Archer was three years old when de Mestre began his training at Terara (near Nowra) in May 1860. Nicknamed "The Bull" by locals, Archer was considered large for a three-year-old; he stood 16.3 hands with powerful hindquarters, a deep girth, well-sprung ribs and a good head and neck. His idiosyncrasies included his curious rolling gait when galloping, and the fact that he galloped with his tongue lolling out of his mouth. He was a long-striding horse, who could cover 140 ft in 16 strides. Archer's large frame told on his legs, and he was frequently lame. Archer was lightly regarded after he ran badly in his first two races at Randwick in late May 1860. However, at the spring meeting later that year and the autumn meeting of 1861 he was undefeated in seven New South Wales races.

The inaugural two-mile Melbourne Cup on 7 November 1861 at Flemington was an eventful affair.
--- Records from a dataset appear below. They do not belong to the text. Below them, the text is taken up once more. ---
Lemma double_round_wf x : state_wf x -> state_wf (double_round x).
Proof. intros Hx. unfold double_round. cbv zeta. do 8 (apply qr_wf; [quarter_side..|]). done. Qed.

Lemma double_round_inj x y : state_wf x -> state_wf y -> double_round x = double_round y -> x = y.
Proof.
  intros Hx Hy. unfold double_round. cbv zeta. intros E.
  do 8 (apply qr_inj in E; [|quarter_side|quarter_side|repeat (apply qr_wf; [quarter_side..|]); done|repeat (apply qr_wf; [quarter_side..|]); done]).
  done.
Qed.

Lemma rounds_wf n x : state_wf x -> state_wf (Nat.iter n double_round x).
Proof. intros Hx. induction n as [|n IH]; [done|]. by apply double_round_wf. Qed.

#[local] Opaque double_round.

(** the rounds lose nothing.  On states of sixteen 32-bit words the rounds of
    the block function, ten times the column and diagonal rounds, are injective:
    no two states, so no two keys, counters or nonces, are merged by them. *)
Theorem rounds_injective x y : state_wf x -> state_wf y ->
  Nat.iter 10 double_round x = Nat.iter 10 double_round y -> x = y.
Proof.
  intros Hx Hy. generalize 10%nat as n. intros n. induction n as [|n IH]; [done|]. cbn [Nat.iter]. intros E.
  apply IH, double_round_inj; [by apply rounds_wf..|exact E].
Qed.

Lemma rounds_injective_witness : Nat.iter 10 double_round (replicate 16 1) <> Nat.iter 10 double_round (replicate 16 2).
Proof.
  intros E. apply rounds_injective in E; [discriminate|..];
    (split; [reflexivity|]; apply Forall_replicate; unfold is_u32; lia).
Defined.

(** The test vector of RFC 8439, section 2.3.2. *)
Lemma rfc8439_block :
  chacha20_block (SIGMA ++ [0x03020100; 0x07060504; 0x0b0a0908; 0x0f0e0d0c; 0x13121110; 0x17161514; 0x1b1a1918; 0x1f1e1d1c]
    ++ [1; 0x09000000; 0x4a000000; 0]) =
  [0x10; 0xf1; 0xe7; 0xe4; 0xd1; 0x3b; 0x59; 0x15; 0x50; 0x0f; 0xdd; 0x1f; 0xa3; 0x20; 0x71; 0xc4;
   0xc7; 0xd1; 0xf4; 0xc7; 0x33; 0xc0; 0x68; 0x03; 0x04; 0x22; 0xaa; 0x9a; 0xc3; 0xd4; 0x6c; 0x4e;
   0xd2; 0x82; 0x64; 0x46; 0x07; 0x9f; 0xaa; 0x09; 0x14; 0xc2; 0xd7; 0x05; 0xd9; 0x8b; 0x02; 0xa2;
   0xb5; 0x12; 0x9c; 0xd1; 0xde; 0x16; 0x4e; 0xb9; 0xcb; 0xd0; 0x83; 0xe8; 0xa2; 0x50; 0x3c; 0x4e].
Proof. vm_compute. reflexivity. Qed.
(* ===== verification/Text.v ===== *)
(** * Byte strings

    Literals, indexing and slicing with the panics of the language, and searches. *)

From stdpp Require Import base numbers list strings.
From Stdlib Require Import ZArith Lia Bool Ascii.
From S2P Require Import Prelude Sector.

(** The bytes of a literal. *)
Fixpoint lit (s : string) : list Z :=
  match s with EmptyString => [] | String c s' => Z.of_nat (nat_of_ascii c) :: lit s' end.

(** [l[i]] and [&l[a..b]]. *)
Definition at_idx {A} (l : list A) (i : nat) : fout A := match l !! i with Some b => Got b | None => Crashed end.
Definition byte_at : list Z -> nat -> fout Z := at_idx.
Definition subslice (l : list Z) (a b : nat) : fout (list Z) :=
  if (a <=? b)%nat && (b <=? length l)%nat then Got (take (b - a) (drop a l)) else Crashed.

Definition is_digit (b : Z) : bool := (48 <=? b) && (b <=? 57).
Definition to_ascii_lowercase (b : Z) : Z := if (65 <=? b) && (b <=? 90) then b + 32 else b.

(** [l.iter().position(|&b| b == c)] *)
Fixpoint find_byte (c : Z) (l : list Z) : option nat :=
  match l with [] => None | b :: l' => if b =? c then Some O else S <$> find_byte c l' end.

(** [a.eq_ignore_ascii_case(b)] *)
Definition ascii_eq_ci (a b : list Z) : bool :=
  (length a =? length b)%nat && forallb (fun p => to_ascii_lowercase p.1 =? to_ascii_lowercase p.2) (zip a b).

(** [l.starts_with(p)] *)
Definition has_prefix (p l : list Z) : bool := bool_decide (take (length p) l = p).

(** Without a carriage return at the end. *)
Definition strip_cr (l : list Z) : list Z := if bool_decide (last l = Some 13) then take (length l - 1) l else l.

(** ** Lemmas *)

Lemma at_idx_some {A} (l : list A) i : (i < length l)%nat -> exists b, at_idx l i = Got b.
Proof. intros H. unfold at_idx. destruct (lookup_lt_is_Some_2 l i H) as [b ->]. eauto. Qed.

Lemma byte_at_some l i : (i < length l)%nat -> exists b, byte_at l i = Got b.
Proof. apply at_idx_some. Qed.

Lemma subslice_some l a b : (a <= b <= length l)%nat -> subslice l a b = Got (take (b - a) (drop a l)).
Proof. intros H. unfold subslice. by rewrite (proj2 (Nat.leb_le a b)), (proj2 (Nat.leb_le b (length l))) by lia. Qed.

Definition lower (l : list Z) : list Z := to_ascii_lowercase <$> l.

Lemma ascii_eq_ci_lower a b : ascii_eq_ci a b = true <-> lower a = lower b.
Proof.
  unfold ascii_eq_ci, lower. revert b. induction a as [|x a IH]; intros [|y b]; try done. cbn [length zip zip_with forallb fst snd fmap list_fmap].
  specialize (IH b). rewrite andb_true_iff in IH. rewrite !andb_true_iff, Nat.eqb_eq, Z.eqb_eq in *. cbn in *. split.
  - intros (E & Hx & Hr). f_equal; [done|]. apply IH. split; [lia|done].
  - intros [= Hx Hr]. apply IH in Hr as [? ?]. split_and!; [lia|done|done].
Qed.

Lemma find_byte_spec c h k : find_byte c h = Some k -> exists a r, h = a ++ c :: r /\ (c ∉ a) /\ k = length a.
Proof.
  revert k. induction h as [|b h IH]; intros k; cbn; [done|]. destruct (Z.eqb_spec b c) as [->|Hb]; [intros [= <-]; exists [], h; split_and!; [done|apply not_elem_of_nil|done]|].
  destruct (find_byte c h) as [j|]; cbn; [|done]. intros [= <-]. destruct (IH j eq_refl) as (a & r & -> & Hl & ->). exists (b :: a), r.
  split_and!; [done| |done]. apply not_elem_of_cons. split; [congruence|done].
Qed.

Lemma find_byte_app c a r : c ∉ a -> find_byte c (a ++ c :: r) = Some (length a).
Proof.
  induction a as [|b l IH]; [cbn; by rewrite Z.eqb_refl|]. intros [Hb Hl]%not_elem_of_cons. cbn. destruct (Z.eqb_spec b c); [congruence|]. by rewrite IH.
Qed.

Lemma find_byte_none c l : c ∉ l -> find_byte c l = None.
Proof. induction l as [|b l IH]; [done|]. intros [Hb Hl]%not_elem_of_cons. cbn. destruct (Z.eqb_spec b c); [congruence|]. by rewrite IH. Qed.

Lemma has_prefix_app p l : has_prefix p (p ++ l) = true.
Proof. unfold has_prefix. apply bool_decide_eq_true_2. apply take_app_length. Qed.

(** ** Computations that end *)

Definition total {A} (m : fout A) : Prop := exists a, m = Got a.

Lemma total_ret {A} (a : A) : total (mret a).
Proof. by exists a. Qed.

Lemma total_bind {A B} (m : fout A) (k : A -> fout B) : total m -> (forall a, m = Got a -> total (k a)) -> total (m ≫= k).
Proof. intros [a ->] H. by apply H. Qed.
(* ===== verification/Fat.v ===== *)
(** * The FAT32 file system

    fs/fat32.rs over the interface [Sectors].  Every operation of the driver is
    a computation on [fatfs]: the volume geometry, the allocation hint, the table
    of open files and the sector store.  Sectors are lists of 512 bytes; every
    index the driver uses into one is below 512.  Loops over cluster chains take
    [rounds] and are [Stuck] when these end.  Console messages are left out. *)

From stdpp Require Import base numbers list.
From Stdlib Require Import ZArith Lia.
From S2P Require Import Prelude Sector.

(** ** Constants *)

Definition MAX_OPEN : nat := 8.
Definition ATTR_VOLUME_ID : Z := 0x08.
Definition ATTR_DIRECTORY : Z := 0x10.
Definition ATTR_ARCHIVE : Z := 0x20.
(** [ATTR_READ_ONLY | ATTR_HIDDEN | ATTR_SYSTEM | ATTR_VOLUME_ID] *)
Definition ATTR_LONG_NAME : Z := 0x0F.
Definition FAT_EOC_MIN : Z := 0x0FFFFFF8.
Definition FAT_FREE : Z := 0.
Definition FAT_MASK : Z := 0x0FFFFFFF.

(** ** State *)

(** The statics set by [init]. *)
Record volume := mk_volume {
  READY : bool;
  PART_LBA : Z;
  BYTES_PER_SEC : Z;
  SECS_PER_CLUSTER : Z;
  FAT_START : Z;
  DATA_START : Z;
  ROOT_CLUSTER : Z;
  TOTAL_CLUSTERS : Z;
}.

Definition volume0 : volume := mk_volume false 0 512 1 0 0 2 0.

Record OpenFile := mk_file {
  used : bool;
  writable : bool;
  fsize : Z;
  start_cluster : Z;
  cur_cluster : Z;
  cur_clus_idx : Z;
  offset : Z;
  dir_lba : Z;
  dir_entry_off : nat;
}.

Definition EMPTY_FILE : OpenFile := mk_file false false 0 0 0 0 0 0 0.

Record fatfs (C : Type) := mk_fat {
  vol : volume;
  FREE_HINT : Z;
  OPEN_FILES : list OpenFile;
  store : C;
}.
Arguments mk_fat {C}.
Arguments vol {C}.
Arguments FREE_HINT {C}.
Arguments OPEN_FILES {C}.
Arguments store {C}.

Definition fat0 {C} (c : C) : fatfs C := mk_fat volume0 3 (replicate MAX_OPEN EMPTY_FILE) c.

(** ** Bytes and names *)

(** [u8at], [u16at], [u32at] *)
Definition u8at (b : list Z) (o : nat) : Z := nth o b 0.
Definition u16at (b : list Z) (o : nat) : Z := le_bytes (take 2 (drop o b)).
Definition u32at (b : list Z) (o : nat) : Z := le_bytes (take 4 (drop o b)).

Definition is_eoc (v : Z) : bool := (FAT_EOC_MIN <=? Z.land v FAT_MASK) || (Z.land v FAT_MASK =? 0).

Definition to_ascii_lowercase (b : Z) : Z := if (65 <=? b) && (b <=? 90) then b + 32 else b.
Definition to_ascii_uppercase (b : Z) : Z := if (97 <=? b) && (b <=? 122) then b - 32 else b.

(** [while n > 0 && raw[n - 1] == b' ' { n -= 1; }], the bytes left *)
Fixpoint trim_spaces (l : list Z) : list Z :=
  match l with
  | [] => []
  | b :: l' => match trim_spaces l' with
               | [] => if b =? 32 then [] else [b]
               | t => b :: t
               end
  end.

Definition short_name (raw : list Z) : list Z :=
  let name := to_ascii_lowercase <$> trim_spaces (take 8 raw) in
  match trim_spaces (take 3 (drop 8 raw)) with
  | [] => name
  | ext => name ++ 46 :: (to_ascii_lowercase <$> ext)
  end.

Definition lfn_POS : list nat := [1; 3; 5; 7; 9; 14; 16; 18; 20; 22; 24; 28; 30]%nat.

(** The loop of [lfn_chars]: the buffer and the number of characters written. *)
Fixpoint lfn_chars (ps : list nat) (ent buf : list Z) (off n : nat) : list Z * nat :=
  match ps with
  | [] => (buf, n)
  | p :: ps' =>
      let lo := u8at ent p in
      let hi := u8at ent (S p) in
      if (lo =? 0xFF) && (hi =? 0xFF) then (buf, n)
      else if (lo =? 0) && (hi =? 0) then (buf, n)
      else
        let pos := (off + n)%nat in
        if (pos <? 255)%nat then
          lfn_chars ps' ent (<[pos := if (hi =? 0) && (lo <? 128) then lo else 63]> buf) off (S n)
        else lfn_chars ps' ent buf off n
  end.

Definition name_eq (a b : list Z) : bool :=
  bool_decide (to_ascii_lowercase <$> a = to_ascii_lowercase <$> b).

(** [path.split('/').filter(|s| !s.is_empty())] *)
Fixpoint split_slash (l : list Z) : list (list Z) :=
  match l with
  | [] => [[]]
  | b :: l' =>
      match split_slash l' with
      | [] => [[]]
      | p :: ps => if b =? 47 then [] :: p :: ps else (b :: p) :: ps
      end
  end.
Definition path_parts (path : list Z) : list (list Z) := filter (fun p => p <> []) (split_slash path).

(** [l.rfind(c)] *)
Fixpoint rfind (c : Z) (l : list Z) : option nat :=
  match l with
  | [] => None
  | b :: l' => match rfind c l' with
               | Some i => Some (S i)
               | None => if b =? c then Some 0%nat else None
               end
  end.

(** The UTF-8 encodings of the white space that [str::trim] removes. *)
Definition white_space : list (list Z) :=
  [[9]; [10]; [11]; [12]; [13]; [32]; [0xC2; 0x85]; [0xC2; 0xA0]; [0xE1; 0x9A; 0x80]] ++
  ((fun k => [0xE2; 0x80; 0x80 + Z.of_nat k]) <$> seq 0 11) ++
  [[0xE2; 0x80; 0xA8]; [0xE2; 0x80; 0xA9]; [0xE2; 0x80; 0xAF]; [0xE2; 0x81; 0x9F]; [0xE3; 0x80; 0x80]].

Fixpoint starts_with (p l : list Z) : bool :=
  match p, l with
  | [], _ => true
  | a :: p', b :: l' => (a =? b) && starts_with p' l'
  | _, [] => false
  end.

Fixpoint trim_front (n : nat) (ws : list (list Z)) (l : list Z) : list Z :=
  match n with
  | O => l
  | S n' => match List.find (fun w => starts_with w l) ws with
            | Some w => trim_front n' ws (drop (length w) l)
            | None => l
            end
  end.

Definition trim (l : list Z) : list Z :=
  let l := trim_front (length l) white_space l in
  reverse (trim_front (length l) (reverse <$> white_space) (reverse l)).

(** ** Directory entries *)

(** What the callback of [scan_dir] receives. *)
Record dirent := mk_dirent {
  de_name : list Z;
  de_attr : Z;
  de_cluster : Z;
  de_size : Z;
  de_lba : Z;
  de_off : nat;
}.

Record lfn := mk_lfn { lfn_buf : list Z; lfn_len : nat; lfn_active : bool }.
Definition lfn0 : lfn := mk_lfn (replicate 256 0) 0 false.

(** One 32-byte entry: no more entries, nothing to report, an entry to report, or
    a slice out of range. *)
Inductive entry_kind :=
| NoMore
| Quiet (l : lfn)
| Entry (name : list Z) (l : lfn)
| BadName.

Definition parse_entry (e : list Z) (l : lfn) : entry_kind :=
  let first := u8at e 0 in
  let attr := u8at e 11 in
  if first =? 0 then NoMore
  else if first =? 0xE5 then Quiet (mk_lfn (lfn_buf l) 0 false)
  else if attr =? ATTR_LONG_NAME then
    let seq := Z.land first 0x1F in
    let l := if negb (Z.land first 0x40 =? 0) then mk_lfn (replicate 256 0) 0 true else l in
    if lfn_active l && (1 <=? seq) then
      let base_pos := (Z.to_nat (seq - 1) * 13)%nat in
      let '(buf, added) := lfn_chars lfn_POS e (lfn_buf l) base_pos 0 in
      Quiet (mk_lfn buf (Nat.max (lfn_len l) (base_pos + added)) true)
    else Quiet l
  else if negb (Z.land attr ATTR_VOLUME_ID =? 0) || (first =? 46) then Quiet (mk_lfn (lfn_buf l) (lfn_len l) false)
  else
    let l' := mk_lfn (lfn_buf l) 0 false in
    if lfn_active l && (0 <? lfn_len l)%nat then
      if (256 <=? lfn_len l)%nat then BadName else Entry (take (lfn_len l) (lfn_buf l)) l'
    else Entry (short_name (take 11 e)) l'.
(** A chain that ends has no cluster twice. *)
Lemma chain_NoDup v d c l : geometry v -> chain v d c l -> NoDup l.
Proof.
  intros Hg. revert c. induction l as [|x l IH]; intros c H; [constructor|].
  assert (Hx : chain v d x (x :: l)) by (destruct H as (-> & ?); done).
  destruct H as (-> & Hc & H). constructor; [|by eapply IH]. intros (l1 & l2 & ->)%list_elem_of_split.
  pose proof (chain_suffix v d _ _ _ _ H) as Hs. pose proof (chain_det v d c _ _ Hg Hx Hs) as E.
  apply (f_equal length) in E. cbn in E. rewrite length_app in E. cbn in E. lia.
Qed.

Lemma chain_data v d c l x : chain v d c l -> x ∈ l -> data_cluster v x.
Proof.
  revert c. induction l as [|y l IH]; intros c; cbn [chain]; [set_solver|].
  intros (-> & Hc & H) [->|Hx]%elem_of_cons; [done|by eapply IH].
Qed.

(** A chain depends on the entries of its clusters only. *)
Lemma chain_ext v d d' c l : (forall x, x ∈ l -> entry v d' x = entry v d x) -> chain v d c l -> chain v d' c l.
Proof.
  revert c. induction l as [|y l IH]; intros c He; cbn [chain]; [done|]. intros (-> & Hc & H).
  rewrite He by set_solver. split_and!; [done|apply Hc..|]. apply IH; [|done]. intros x Hx. apply He. set_solver.
Qed.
Three of the seventeen starters fell during the race (two of them died); two jockeys sustained broken bones; one horse bolted off the course, but the race continued. At the final turn the favourite, Mormon, made his run but Archer caught and passed him. Before a crowd of about 4,000, Archer (a Sydney outsider, who was injured during training a few days before the race and attracted slight betting interest) defeated Mormon by six lengths in a time of 3:52.0 – the slowest time in Melbourne Cup history. Archer also defeated Mormon at Randwick in May over 2 1/2 miles in the Australia Plate. In the first Melbourne Cup Archer won for de Mestre his prize was the sweepstake, 710 gold sovereigns (1 sovereign = £1), and a trophy (a hand-beaten gold watch). Before the race Archer was dismissed by the bookies, but after de Mestre of Terara made his wager Archer's odds shortened and he started as the 6-1 second favourite. The winning bets on Archer took money from Melbourne, "refuelling interstate rivalry" and adding to the excitement of the Cup. The next day, Archer won another two-mile race at Flemington (the Melbourne Town Plate) with the same time.
In May 1862 Archer won the three-mile AJC Queen's Plate, and on 7 June 1862 Archer and Exeter were shipped back to Melbourne for the second Melbourne Cup. Archer was the Cup favourite; to prepare for the race, he was sent by railway from Melbourne to Geelong. In his first race in five months, Archer ran third on 1 October in the fifth three-mile Champion Sweepstakes.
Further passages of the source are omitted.